5. Así, en verdad, mira por sí mismo quien piensa en Dios como juez, ante quien cada uno ha de rendir cuentas de la vida vivida aquí y de la tarea que le fue confiada; allí, como atestigua el apóstol, todo hombre ha de recibir en conformidad con lo que obró estando en el cuerpo, sea el bien, sea el mal4. Mira por sí mismo quien, viviendo de fe y esmerándose en que su último día no sea para él motivo de preocupación, considera cada uno como el último, y de esta manera llega hasta el último día agradando a Dios con sus costumbres. Era así como el bienaventurado Cipriano, obispo misericordiosísimo y mártir fidelísimo, miraba por sí mismo, y no como la lengua astuta del diablo, que hablaba por boca del impío juez, poseído por él, parecía exhortarle, diciendo: «Mira por ti mismo». En efecto, al ver que su alma se conservaba inamovible cuando le dijo: «Los emperadores te han ordenado cumplir el ritual prescrito», y que hasta le contestó: «No lo hago», añadió estas palabras: «Mira por ti». Ese es el pérfido lenguaje del diablo; si no de aquel que ignoraba lo que decía, sí de quien hablaba a través de él. El procónsul, en efecto, era intérprete no tanto de los príncipes humanos, a cuyas órdenes se jactaba de estar sometido, cuanto del príncipe de las potestades aéreas, de quien dice el apóstol: Quien obra en los hijos de la infidelidad5. Cipriano sabía quién hablaba por boca de aquél, aunque él mismo lo ignorase. Cuando escuchó de boca del procónsul «Mira por ti mismo», bien sabía Cipriano —repito— que lo que la carne y sangre decían sin malicia alguna, eso mismo decía el diablo con astucia, y de esta forma advertía dos sujetos de una misma acción: al procónsul con sus ojos, al diablo con su fe. El primero no quería que Cipriano muriese; el segundo no quería que fuese coronado. Por ello, el Santo, frente a aquél, se mantenía tranquilo; frente a este, cauteloso; a uno le respondía abiertamente, al otro lo vencía ocultamente.
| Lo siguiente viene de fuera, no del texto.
(** ** The text of a number *)
Lemma digit_of_char upper d : 0 <= d < 36 -> digit_char upper d = digit_of upper d.
Proof.
  intros Hd. assert (H : forallb (fun n => (digit_char true (Z.of_nat n) =? digit_of true (Z.of_nat n)) && (digit_char false (Z.of_nat n) =? digit_of false (Z.of_nat n))) (seq 0 36) = true) by (vm_compute; reflexivity).
  rewrite forallb_forall in H. specialize (H (Z.to_nat d) ltac:(apply in_seq; lia)). rewrite Z2Nat.id in H by lia.
  apply andb_true_iff in H as [H1%Z.eqb_eq H2%Z.eqb_eq]. by destruct upper.
Qed.

Lemma digits_of_num type base n : 2 <= base <= 36 -> num_digits type base n = digits_of (flag type LARGE) base n.
Proof.
  intros Hb. unfold num_digits, digits_of. destruct (n =? 0); [done|]. f_equal. apply list_fmap_ext. intros i d Hd.
  apply list_elem_of_lookup_2, rdigits_range in Hd; [|lia]. apply digit_of_char. lia.
Qed.

Lemma num_text_int fl fs w p signed upper base num v :
  means fl fs signed upper -> base = 8 \/ base = 10 \/ base = 16 -> - 2 ^ 63 <= num < 2 ^ 63 ->
  (if signed then num = v else u64 num = v) ->
  num_text num base (enc w) (enc p) fl = text_int fs w p signed upper base v.
Proof.
  intros (H1 & H2 & H3 & H4 & H5 & H6 & H7) Hb Hn Hv. unfold num_text, text_int. rewrite digits_of_num by lia.
  assert (num_value fl num = Z.abs v) as ->.
  { unfold num_value. rewrite H6. destruct signed; [by subst|]. subst v. rewrite Z.abs_eq; [done|]. unfold u64. apply Z.mod_pos_bound. lia. }
  assert (num_sign fl num = sign_of fs signed v) as ->.
  { unfold num_sign, sign_of. rewrite H2, H3, H6. destruct signed; [by subst|done]. }
  assert (num_prefix fl base = base_prefix fs upper base) as ->.
  { unfold num_prefix, base_prefix. rewrite H4, H7. destruct (has fs "#"); [|done]. by destruct Hb as [->|[->| ->]]; destruct upper. }
  rewrite H1, H5, H7. assert (forall a, Z.to_nat (enc a) = field_size a) as He by (by intros []). by rewrite !He.
Qed.
End PrintfRef.
(* ===== verification/PrintfFmt.v ===== *)
(** * [vsnprintf] writes the rendering of its format

    With [PrintfRef.render] as the reference: the chars that fit are stored, the
    text is terminated, [%n] stores the length so far, and the length of the
    whole text is returned. *)

From Stdlib Require Import ZArith Lia Ascii String.
From stdpp Require Import base list gmap option.
From S2P Require Import Prelude KString Math MathSpec Printf PrintfSpec PrintfRef.
Import KString Math MathSpec Printf PrintfSpec PrintfRef.

Module PrintfFmt.
Local Open Scope Z_scope.

(** ** Strings in memory *)
Definition str_at (cs : gmap Z Z) (a : Z) (s : list Z) : Prop :=
  0 ∉ s /\ forall i c, (s ++ [0]) !! i = Some c -> cs !! (a + Z.of_nat i) = Some c.

Definition src_str (m : pmem) (x : src) (s : list Z) : Prop :=
  0 ∉ s /\ forall i c, (s ++ [0]) !! i = Some c -> src_char m x i = Some c.

Lemma strnlen_src_spec m x s : src_str m x s -> forall fuel i count,
  (i <= length s)%nat -> 0 <= count -> (length s - i < fuel)%nat ->
  strnlen_src fuel m x i count = Some (Nat.min (length s) (i + Z.to_nat count)).
Proof.
  intros [H0 Hs] fuel. induction fuel as [|fuel IH]; intros i count Hi Hc Hf; [lia|].
  cbn [strnlen_src]. destruct (Z.eqb_spec count 0) as [->|Hne]; [f_equal; lia|].
  destruct (decide (i = length s)) as [->|Hlt].
  - rewrite (Hs (length s) 0) by (by rewrite lookup_app_r, Nat.sub_diag by lia). cbn [mbind option_bind]. change (0 =? 0) with true. f_equal. lia.
  - destruct (lookup_lt_is_Some_2 s i) as [c Hci]; [lia|].
    rewrite (Hs i c) by (by apply lookup_app_l_Some). cbn [mbind option_bind].
    destruct (Z.eqb_spec c 0) as [->|_]; [by apply list_elem_of_lookup_2 in Hci|].
    rewrite IH by lia. f_equal. lia.
Qed.
Lemma first_pass_redir s re junk p t b pre' sp' fuel n ws :
  0 ∉ b -> blank sp' -> redirect_of t = Some re -> plan_ok s p -> (length b < redirect_size)%nat ->
  (forall s1 rest f, s_buf s1 = pre' ++ rest ++ 0 :: junk -> 0 ∉ rest -> length rest = length (sp' ++ b) ->
     plan_ok s1 (plan_redirect t f p) ->
     first_pass s1 n ws junk (plan_redirect t f p) (lex [] rest) (find_redirection_loop fuel (length pre') s1)) ->
  first_pass s n ws junk p (TRedir t :: lex [] b)
    (bind (redirect_name (fst re) (length pre'))
       (fun e => match e with Some e => ret e | None => find_redirection_loop fuel (length pre') end)
       (scrubbed s re (pre' ++ sp' ++ b ++ 0 :: junk))).
Proof.
  intros H0 Hs' Ht Hp Hlb IH. destruct (line_cases b H0) as (sp & body & -> & Hs & Hcase).
  set (s1 := scrubbed _ _ _).
  assert (keeps s s1) as Hk by (unfold s1, scrubbed; by destruct (snd re)).
  assert (blank (sp' ++ sp)) as Hss by (by apply Forall_app).
  assert (forall x, (pre' ++ sp' ++ (sp ++ x) ++ 0 :: junk) = pre' ++ (sp' ++ sp) ++ x ++ 0 :: junk) as Easc
    by (intros x; by rewrite <- !app_assoc).
  assert (s_buf s1 = pre' ++ (sp' ++ sp) ++ body ++ 0 :: junk) as Hb1 by (rewrite <- Easc; by unfold s1, scrubbed; destruct (snd re)).
  assert (forall n0 u, next_token (s_buf s1) (length pre') = Some (n0, u) -> kt_type u <> KTT_WORD ->
    parse p (TRedir t :: lex [] (sp ++ body)) = inl (kt_type u) ->
    first_pass s n ws junk p (TRedir t :: lex [] (sp ++ body))
      (bind (redirect_name (fst re) (length pre'))
       (fun e => match e with Some e => ret e | None => find_redirection_loop fuel (length pre') end) s1)) as Hbad.
  { intros n0 u Hn Hu Hpar. unfold first_pass. rewrite Hpar. exists s1, u. split; [|done].
    unfold bind at 1. rewrite (redirect_name_bad s1 (fst re) _ n0 u) by done. unfold bind, ret. by destruct (unexpected_token u s1). }
  rewrite lex_blank in * by done. destruct Hcase as [->|[(w & r & -> & Hw & Hne & Hr)|(u & r & Hbody)]].
  - eapply Hbad; [rewrite Hb1; by apply next_eol|done|done].
  - apply not_elem_of_app in H0 as [H0s H0]. apply not_elem_of_app in H0 as [H0w H0r].
    destruct Hp as (Hi & Ho & Ha & Hli & Hlo). rewrite !length_app in Hlb.
    assert (length (get_redirect (fst re) s1) = redirect_size) as Hlen
      by (unfold s1, scrubbed; destruct (snd re), (fst re); done).
    rewrite <- (app_assoc w) in Hb1.
    destruct (redirect_name_run s1 (fst re) pre' (sp' ++ sp) w r junk) as (o & q & Eo & Lo & E); try done; [rewrite Hlen; lia|].
    erewrite bind_done by exact E. rewrite lex_word by done. cbn [parse].
    apply (first_pass_keeps _ (set_buf (pre' ++ ((sp' ++ sp) ++ replicate (length w) (ch " ")) ++ r ++ 0 :: junk) (set_redirect (fst re) o s1))).
    { eapply keeps_trans; [exact Hk|]. by destruct (fst re). }
    specialize (IH (set_buf (pre' ++ ((sp' ++ sp) ++ replicate (length w) (ch " ")) ++ r ++ 0 :: junk) (set_redirect (fst re) o s1))
      (((sp' ++ sp) ++ replicate (length w) (ch " ")) ++ r) w).
    rewrite lex_blank in IH by (apply Forall_app; split; [done|apply blank_spaces]). apply IH.
    + cbn. by rewrite <- !app_assoc.
    + rewrite elem_of_app. intros [Hin|?]; [|done]. revert Hin. apply blank_no_nul, Forall_app. split; [done|apply blank_spaces].
    + rewrite !length_app, length_replicate. lia.
    + eapply (plan_ok_redirect s _ p t re w o q); try done; [lia|by destruct (fst re)| |].
      * intros [] Hq; unfold s1, scrubbed; destruct (fst re), (snd re); done.
      * unfold s1, scrubbed. destruct (fst re), (snd re); done.
  - eapply Hbad; [rewrite Hb1; by eapply next_redir|by destruct Hbody as [[-> _]|[[-> _]|[-> _]]]|].
    by rewrite (lex_redir _ _ _ Hbody).
Qed.
(* ===== verification/KShellCmds.v ===== *)
(** * The commands of the kernel shell ([test/kshell/commands.c]) and the shell
    of the first process ([kshell_create], [kshell_destroy], [initproc_run])

    The loops that read a file or a directory to its end have fuel: they end
    when the system call says so. *)

From Stdlib Require Import ZArith Lia Ascii String.
From stdpp Require Import base list option.
From S2P Require Import Prelude KString Vnode Ramfs Namev VfsSyscall Printf KErrno KShell.
Import KString Vnode Ramfs Namev Printf KErrno KShell.

Module KShellCmds.
Local Open Scope Z_scope.

Inductive cmd_func :=
| cmd_help | cmd_exit | cmd_echo | cmd_cat | cmd_ls | cmd_cd | cmd_rm
| cmd_link | cmd_rmdir | cmd_mkdir | cmd_stat | cmd_tester.

Definition S_IFLNK : Z := 4096.
Definition S_ISREG (m : Z) : bool := S_TYPE m =? S_IFREG.
Definition S_ISLNK (m : Z) : bool := S_TYPE m =? S_IFLNK.

Definition get_file_type_str (mode : Z) : list Z :=
  if S_ISCHR mode then codes "character special file"
  else if S_ISDIR mode then codes "directory"
  else if S_ISBLK mode then codes "block special file"
  else if S_ISREG mode then codes "regular file"
  else if S_ISLNK mode then codes "symbolic link"
  else codes "unknown".

Definition errstr (e : Z) : parg :=
  match Errno.strerror e with Some t => PStr (codes t) | None => PNull end.

(** [memcpy] into the middle of an object. *)
Definition copy_at (o : list Z) (n : nat) (src : list Z) (count : nat) : option (list Z) :=
  r ← memcpy (drop n o) src count; Some (splice o n r).

Section Commands.
Context {W : Type} `{SysCalls W}.
Context (fuel : nat).

Local Abbreviation K A := (kern (shell_state W cmd_func) A).

Definition arg_string (n : nat) : K parg :=
  let* a := argv n in
  let* t := cstr a in
  ret (PStr t).

(** [list_iterate] over the commands; [spaces] is the local array. *)
Fixpoint help_loop (spaces : list Z) (l : list (command cmd_func)) : K Z :=
  match l with
  | [] => ret 0
  | c :: l =>
      let* namelen := deref (strnlen (kc_name c) KSH_CMD_NAME_LEN) in
      let* sp := deref (put spaces (KSH_CMD_NAME_LEN - namelen) 0) in
      let* n := cstr (kc_name c) in
      let* t := cstr sp in
      let* d := cstr (kc_desc c) in
      kprintf "%s%s%s
" [PStr n; PStr t; PStr d] ;;
      let* sp := deref (put sp (KSH_CMD_NAME_LEN - namelen) (ch " ")) in
      help_loop sp l
  end.

Definition kshell_help : K Z :=
  kprintf "Available commands:
" [] ;;
  let* l := gets kshell_commands_list in
  help_loop (replicate KSH_CMD_NAME_LEN (ch " ")) l.

(** [for (i = 1; i < argc - 1; ++i) kprintf(ksh, "%s ", argv[i])]; [n] is the
    number of iterations left. *)
Fixpoint echo_loop (n i : nat) : K unit :=
  match n with
  | O => ret tt
  | S n => let* a := arg_string i in kprintf "%s " [a] ;; echo_loop n (S i)
  end.

Definition kshell_echo (argc : nat) : K Z :=
  if (argc =? 1)%nat then kprintf "
" [] ;; ret 0
  else
    echo_loop (argc - 2) 1 ;;
    let* a := arg_string (argc - 1) in
    kprintf "%s
" [a] ;;
    ret 0.

(** The last value of [retval]. *)
Fixpoint cat_file (fuel : nat) (fd : Z) : K Z :=
  match fuel with
  | O => blocked
  | S fuel =>
      let* r := sys (do_read fd KSH_BUF_SIZE) in
      if fst r <=? 0 then ret (fst r)
      else
        let* w := kshell_write (snd r) (fst r) in
        if w <? 0 then ret w else cat_file fuel fd
  end.

Definition cat_one (i : nat) : K unit :=
  let* a := argv i in
  let* t := arg_string i in
  let* fd := sys (do_open a O_RDONLY) in
  if fd <? 0 then kprintf "Error opening file: %s
" [t]
  else
    let* retval := cat_file fuel fd in
    (if retval <? 0 then kprintf "Error reading or writing %s: %d
" [t; PInt retval] else ret tt) ;;
    let* retval := sys (do_close fd) in
    if retval <? 0 then panic else ret tt.

(** [for (i = ...; i < argc; ++i) body(i)]; [n] is the number of iterations. *)
Fixpoint each_arg (body : nat -> K unit) (n i : nat) : K unit :=
  match n with
  | O => ret tt
  | S n => body i ;; each_arg body n (S i)
  end.

Definition kshell_cat (argc : nat) : K Z :=
  if (argc <? 2)%nat then kprintf "Usage: cat <files>
" [] ;; ret 0
  else each_arg cat_one (argc - 1) 1 ;; ret 0.

(** [direntname] and the name in [dirent] are local variables. *)
Fixpoint ls_loop (fuel : nat) (fd : Z) (arglen : nat) (direntname dname : list Z) : K Z :=
  match fuel with
  | O => blocked
  | S fuel =>
      let* r := sys (do_getdent fd dname) in
      if negb (fst r =? VfsSyscall.SIZEOF_DIRENT_T) then ret (fst r)
      else
        let dname := match snd r with Some (_, n) => n | None => dname end in
        let* direntname := deref (copy_at direntname (arglen + 1) dname (Z.to_nat NAME_LEN + 1)) in
        let* st := sys (do_stat direntname) in
        let* t := cstr dname in
        (if fst st <? 0 then kprintf "Error stat'ing %s
" [PStr t]
         else
           let* sb := deref (snd st) in
           if S_ISDIR (st_mode sb) then kprintf "%s/
" [PStr t] else kprintf "%s
" [PStr t]) ;;
        ls_loop fuel fd arglen direntname dname
  end.

Definition ls_entries (fd : Z) (arglen : nat) (name dname : list Z) : K Z :=
  let direntname := replicate (Z.to_nat KSH_BUF_SIZE) 0 in
  let* o := deref (copy_at direntname 0 name arglen) in
  let* o := deref (put o arglen (ch "/")) in
  let* o := deref (put o (arglen + Z.to_nat NAME_LEN + 1) 0) in
  let* ret' := ls_loop fuel fd arglen o dname in
  sys (do_close fd) ;;
  ret ret'.

(** [dname] is what the name of the local [dirent] holds. *)
Definition kshell_ls (dname : list Z) (argc : nat) : K Z :=
  if (3 <? argc)%nat then kprintf "Usage: ls <directory>
" [] ;; ret 0
  else if (argc =? 2)%nat then
    let* a := argv 1 in
    let* t := arg_string 1 in
    let* st := sys (do_stat a) in
    if fst st <? 0 then
      if fst st =? - ENOENT then kprintf "%s does not exist
" [t] ;; ret 0 else ret (fst st)
    else
      let* sb := deref (snd st) in
      if negb (S_ISDIR (st_mode sb)) then kprintf "%s is not a directory
" [t] ;; ret 0
      else
        let* fd := sys (do_open a O_RDONLY) in
        if fd <? 0 then kprintf "Could not find directory: %s
" [t] ;; ret 0
        else
          let* arglen := deref (strnlen a (Z.to_nat KSH_BUF_SIZE)) in
          ls_entries fd arglen a dname
  else
    kassert (argc =? 1)%nat ;;
    let* fd := sys (do_open (codes "." ++ [0]) O_RDONLY) in
    if fd <? 0 then kprintf "Could not find directory: .
" [] ;; ret 0
    else ls_entries fd 1 (codes ".") dname.

Definition kshell_cd (argc : nat) : K Z :=
  if (argc <? 2)%nat then kprintf "Usage: cd <directory>
" [] ;; ret 0
  else
    let* a := argv 1 in
    let* r := sys (do_chdir a) in
    (if r <? 0 then let* t := arg_string 1 in kprintf "Error cd'ing into %s
" [t] else ret tt) ;;
    ret 0.

Definition kshell_rm (argc : nat) : K Z :=
  if (argc <? 2)%nat then kprintf "Usage: rm <file>
" [] ;; ret 0
  else
    let* a := argv 1 in
    let* r := sys (do_unlink a) in
    (if r <? 0 then let* t := arg_string 1 in kprintf "Error unlinking %s
" [t] else ret tt) ;;
    ret 0.

Definition kshell_link (argc : nat) : K Z :=
  if (argc <? 3)%nat then kprintf "Usage: link <src> <dst>
" [] ;; ret 0
  else
    let* a := argv 1 in
    let* b := argv 2 in
    let* r := sys (do_link a b) in
    (if r <? 0 then
       let* t := arg_string 1 in
       let* u := arg_string 2 in
       kprintf "Error linking %s to %s: %d
" [t; u; PInt r]
     else ret tt) ;;
    ret 0.

(** The loop [rmdir], [mkdir] and [stat] share: [exit_val] is 1 after a
    failure. *)
Fixpoint each_exit (body : nat -> K bool) (n i : nat) (exit_val : Z) : K Z :=
  match n with
  | O => ret exit_val
  | S n => let* ok := body i in each_exit body n (S i) (if ok : bool then exit_val else 1)
  end.

Definition rmdir_one (i : nat) : K bool :=
  let* a := argv i in
  let* r := sys (do_rmdir a) in
  if r <? 0 then
    let* t := arg_string i in
    kprintf "rmdir: failed to remove `%s': %s
" [t; errstr (- r)] ;;
    ret false
  else ret true.

Definition kshell_rmdir (argc : nat) : K Z :=
  if (argc <? 2)%nat then kprintf "Usage: rmdir DIRECTORY...
" [] ;; ret 1
  else each_exit rmdir_one (argc - 1) 1 0.

Definition mkdir_one (i : nat) : K bool :=
  let* a := argv i in
  let* r := sys (do_mkdir a) in
  if r <? 0 then
    let* t := arg_string i in
    kprintf "mkdir: cannot create directory `%s': %s
" [t; errstr (- r)] ;;
    ret false
  else ret true.

Definition kshell_mkdir (argc : nat) : K Z :=
  if (argc <? 2)%nat then kprintf "Usage: mkdir DIRECTORY...
" [] ;; ret 1
  else each_exit mkdir_one (argc - 1) 1 0.

Definition stat_one (i : nat) : K bool :=
  let* a := argv i in
  let* r := sys (do_stat a) in
  let* t := arg_string i in
  if fst r <? 0 then
    kprintf "Cannot state `%s': %s
" [t; errstr (- fst r)] ;;
    ret false
  else
    let* b := deref (snd r) in
    kprintf "File: `%s'
" [t] ;;
    kprintf "Size: %d
" [PInt (st_size b)] ;;
    kprintf "Blocks: %d
" [PInt (st_blocks b)] ;;
    kprintf "IO Block: %d
" [PInt (st_blksize b)] ;;
    kprintf "%s
" [PStr (get_file_type_str (st_mode b))] ;;
    kprintf "Inode: %d
" [PInt (st_ino b)] ;;
    kprintf "Links: %d
" [PInt (st_nlink b)] ;;
    ret true.

Definition kshell_stat (argc : nat) : K Z :=
  if (argc <? 2)%nat then kprintf "Usage: stat FILE...
" [] ;; ret 1
  else each_exit stat_one (argc - 1) 1 0.

(** [tester] is the test suite the first process adds. *)
Definition call_command (dname : list Z) (tester : nat -> K Z) (f : cmd_func) (argc : nat) : K Z :=
  match f with
  | cmd_help => kshell_help
  | cmd_exit => panic
  | cmd_echo => kshell_echo argc
  | cmd_cat => kshell_cat argc
  | cmd_ls => kshell_ls dname argc
  | cmd_cd => kshell_cd argc
  | cmd_rm => kshell_rm argc
  | cmd_link => kshell_link argc
  | cmd_rmdir => kshell_rmdir argc
  | cmd_mkdir => kshell_mkdir argc
  | cmd_stat => kshell_stat argc
  | cmd_tester => tester argc
  end.

(** ** Set-up *)

(** [obj] is what [kmalloc] returns. *)
Definition kshell_add_command (obj : option (list Z * list Z)) (name : string) (f : cmd_func) (desc : string) : K unit :=
  let* c := deref (kshell_command_create obj (codes name ++ [0]) f (Some (codes desc ++ [0]))) in
  kassert (bool_decide (is_Some c)) ;;
  let* c := deref c in
  let* l := gets kshell_commands_list in
  modify (set_cmds (l ++ [c])).

Definition commands : list (string * cmd_func * string) :=
  [("help", cmd_help, "prints a list of available commands");
   ("echo", cmd_echo, "display a line of text");
   ("cat", cmd_cat, "concatenate files and print on the standard output");
   ("ls", cmd_ls, "list directory contents");
   ("cd", cmd_cd, "change the working directory");
   ("rm", cmd_rm, "remove files");
   ("link", cmd_link, "call the link function to create a link to a file");
   ("rmdir", cmd_rmdir, "remove empty directories");
   ("mkdir", cmd_mkdir, "make directories");
   ("stat", cmd_stat, "display file status");
   ("exit", cmd_exit, "exits the shell")]%string.

Definition kshell_init (alloc : cmd_func -> option (list Z * list Z)) : K unit :=
  modify (set_cmds []) ;;
  foldr (fun c k => kshell_add_command (alloc c.1.2) c.1.1 c.1.2 c.2 ;; k) (ret tt) commands.

(** [ok] is whether [kmalloc] returns an object; the result is whether the
    shell exists, its descriptors then being in the state. *)
Definition kshell_create (ok : bool) (ttyid : Z) : K bool :=
  if negb ok then ret false
  else
    let* path := deref (message "/dev/tty%u" [PInt ttyid]) in
    let* fd := sys (do_open (path ++ [0]) O_RDWR) in
    if fd <? 0 then ret false
    else
      modify (set_ksh (Kshell fd fd fd)) ;;
      ret true.

Definition kshell_destroy : K unit :=
  kprintf "Bye!
" [] ;;
  let* k := gets s_ksh in
  let* r := sys (do_close (ksh_fd k)) in
  if r <? 0 then panic else ret tt.

(** The loop of [initproc_run]; the buffers of each call hold what the stack
    holds. *)
Fixpoint shell_loop (dname : list Z) (tester : nat -> K Z) (fuel : nat) : K Z :=
  match fuel with
  | O => blocked
  | S fuel =>
      let* err := kshell_execute_next (call_command dname tester) in
      if 0 <? err then shell_loop dname tester fuel else ret err
  end.

(** The part of [initproc_run] that runs the shell. *)
Definition initproc_shell (dname : list Z) (tester : nat -> K Z) (ok : bool) (obj : option (list Z * list Z)) : K unit :=
  let* created := kshell_create ok 0 in
  kshell_add_command obj "test" cmd_tester "Tests vfstest.c" ;;
  kassert created ;;
  let* err := shell_loop dname tester fuel in
  kassert (err =? 0) ;;
  kshell_destroy.
End Commands.

(** ** The virtual file system as the system the shell runs on *)
#[export] Instance vfs_calls `{Devs} `{Abi} `{VfsSyscall.CdevOps} : SysCalls vst := {
  KShell.do_open := VfsSyscall.do_open;
  KShell.do_close := VfsSyscall.do_close;
  KShell.do_read := VfsSyscall.do_read;
  KShell.do_write := VfsSyscall.do_write;
  KShell.do_stat := VfsSyscall.do_stat;
  KShell.do_getdent := VfsSyscall.do_getdent;
  KShell.do_chdir := VfsSyscall.do_chdir;
  KShell.do_unlink := VfsSyscall.do_unlink;
  KShell.do_link := VfsSyscall.do_link;
  KShell.do_rmdir := VfsSyscall.do_rmdir;
  KShell.do_mkdir := VfsSyscall.do_mkdir
}.
End KShellCmds.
6. «Haz —dice— lo que se te ha mandado; en cosa tan justa no cabe deliberación alguna». Él le había dicho: «Mira por ti». Y obtuvo esta respuesta: «En cosa tan justa no cabe deliberación alguna». En efecto, mira por uno quien o da un consejo o lo pide. Pero el procónsul, que no quería recibirlos de Cipriano, le exhortaba, sin embargo, a que aceptase los suyos. Pero Cipriano respondió: «En cosa tan justa no cabe deliberación alguna. Aún no delibero, porque aún no estoy indeciso, pues la justicia misma me ha quitado toda duda». El justo, en efecto, vive en la certidumbre de la fe para morir con tranquilidad en la carne. Muchos mártires habían precedido a Cipriano, quien con sus ardentísimas exhortaciones los había enardecido para vencer al diablo. Era justo, pues, que quien con su palabra veraz los había enviado delante los siguiese sin temor en la pasión. Por tanto, «en cosa tan justa no cabe deliberación alguna». ¿Qué decir a estas palabras? ¿Cuál ha de ser nuestro gozo ante esto? Habiendo concebido tanto gozo, ¿qué ha de brotar de nuestro corazón y de nuestra boca sino aquellas últimas palabras del venerable mártir? De hecho, después que Galerio Máximo le leyó la sentencia escrita: «Nos place que Tascio Cipriano muera a espada», él respondió: «Gracias a Dios».1Teniendo, pues, en este lugar la memoria de tan gran gesta, la festividad de día tan solemne y la presentación de ejemplo tan saludable, digamos también nosotros con todas las fibras de nuestro corazón: «Gracias a Dios».